Saved entries:
━━━━━━━━━━━━━━━━━━━━━━━━━━━━━━
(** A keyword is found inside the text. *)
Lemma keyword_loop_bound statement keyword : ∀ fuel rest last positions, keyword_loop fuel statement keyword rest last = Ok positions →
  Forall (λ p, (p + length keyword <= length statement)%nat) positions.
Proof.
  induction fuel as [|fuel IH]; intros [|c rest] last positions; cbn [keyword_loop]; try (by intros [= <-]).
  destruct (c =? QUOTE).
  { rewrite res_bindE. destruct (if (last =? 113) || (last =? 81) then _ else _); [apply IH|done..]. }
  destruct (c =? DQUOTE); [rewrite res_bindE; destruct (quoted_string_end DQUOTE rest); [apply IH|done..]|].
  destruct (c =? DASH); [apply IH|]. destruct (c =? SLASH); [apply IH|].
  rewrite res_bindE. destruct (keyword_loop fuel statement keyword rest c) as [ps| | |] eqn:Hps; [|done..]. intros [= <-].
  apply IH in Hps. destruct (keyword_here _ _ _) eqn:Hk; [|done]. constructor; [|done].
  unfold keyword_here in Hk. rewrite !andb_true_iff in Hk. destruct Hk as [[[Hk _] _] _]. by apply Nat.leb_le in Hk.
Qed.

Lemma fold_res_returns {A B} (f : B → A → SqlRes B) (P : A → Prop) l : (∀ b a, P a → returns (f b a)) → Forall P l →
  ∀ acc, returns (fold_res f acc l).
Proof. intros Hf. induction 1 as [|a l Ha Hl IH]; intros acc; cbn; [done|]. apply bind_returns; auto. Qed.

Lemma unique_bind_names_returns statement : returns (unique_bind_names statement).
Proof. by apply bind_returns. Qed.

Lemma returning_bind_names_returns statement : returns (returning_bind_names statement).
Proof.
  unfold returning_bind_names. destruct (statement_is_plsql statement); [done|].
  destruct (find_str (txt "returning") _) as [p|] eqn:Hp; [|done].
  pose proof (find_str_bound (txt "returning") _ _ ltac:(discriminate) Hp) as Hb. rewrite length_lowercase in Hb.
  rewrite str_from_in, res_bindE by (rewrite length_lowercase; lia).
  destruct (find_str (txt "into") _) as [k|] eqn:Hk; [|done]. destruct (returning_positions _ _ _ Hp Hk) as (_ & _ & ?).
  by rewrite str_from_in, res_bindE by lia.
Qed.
━━━━━━━━━━━━━━━━━━━━━━━━━━━━━━
* Exercise description:
Write the data above out again in full, with every word as given.

* Written response:
(** A keyword is found inside the text. *)
Lemma keyword_loop_bound statement keyword : ∀ fuel rest last positions, keyword_loop fuel statement keyword rest last = Ok positions →
  Forall (λ p, (p + length keyword <= length statement)%nat) positions.
Proof.
  induction fuel as [|fuel IH]; intros [|c rest] last positions; cbn [keyword_loop]; try (by intros [= <-]).
  destruct (c =? QUOTE).
  { rewrite res_bindE. destruct (if (last =? 113) || (last =? 81) then _ else _); [apply IH|done..]. }
  destruct (c =? DQUOTE); [rewrite res_bindE; destruct (quoted_string_end DQUOTE rest); [apply IH|done..]|].
  destruct (c =? DASH); [apply IH|]. destruct (c =? SLASH); [apply IH|].
  rewrite res_bindE. destruct (keyword_loop fuel statement keyword rest c) as [ps| | |] eqn:Hps; [|done..]. intros [= <-].
  apply IH in Hps. destruct (keyword_here _ _ _) eqn:Hk; [|done]. constructor; [|done].
  unfold keyword_here in Hk. rewrite !andb_true_iff in Hk. destruct Hk as [[[Hk _] _] _]. by apply Nat.leb_le in Hk.
Qed.

Lemma fold_res_returns {A B} (f : B → A → SqlRes B) (P : A → Prop) l : (∀ b a, P a → returns (f b a)) → Forall P l →
  ∀ acc, returns (fold_res f acc l).
Proof. intros Hf. induction 1 as [|a l Ha Hl IH]; intros acc; cbn; [done|]. apply bind_returns; auto. Qed.

Lemma unique_bind_names_returns statement : returns (unique_bind_names statement).
Proof. by apply bind_returns. Qed.

Lemma returning_bind_names_returns statement : returns (returning_bind_names statement).
Proof.
  unfold returning_bind_names. destruct (statement_is_plsql statement); [done|].
  destruct (find_str (txt "returning") _) as [p|] eqn:Hp; [|done].
  pose proof (find_str_bound (txt "returning") _ _ ltac:(discriminate) Hp) as Hb. rewrite length_lowercase in Hb.
  rewrite str_from_in, res_bindE by (rewrite length_lowercase; lia).
  destruct (find_str (txt "into") _) as [k|] eqn:Hk; [|done]. destruct (returning_positions _ _ _ Hp Hk) as (_ & _ & ?).
  by rewrite str_from_in, res_bindE by lia.
Qed.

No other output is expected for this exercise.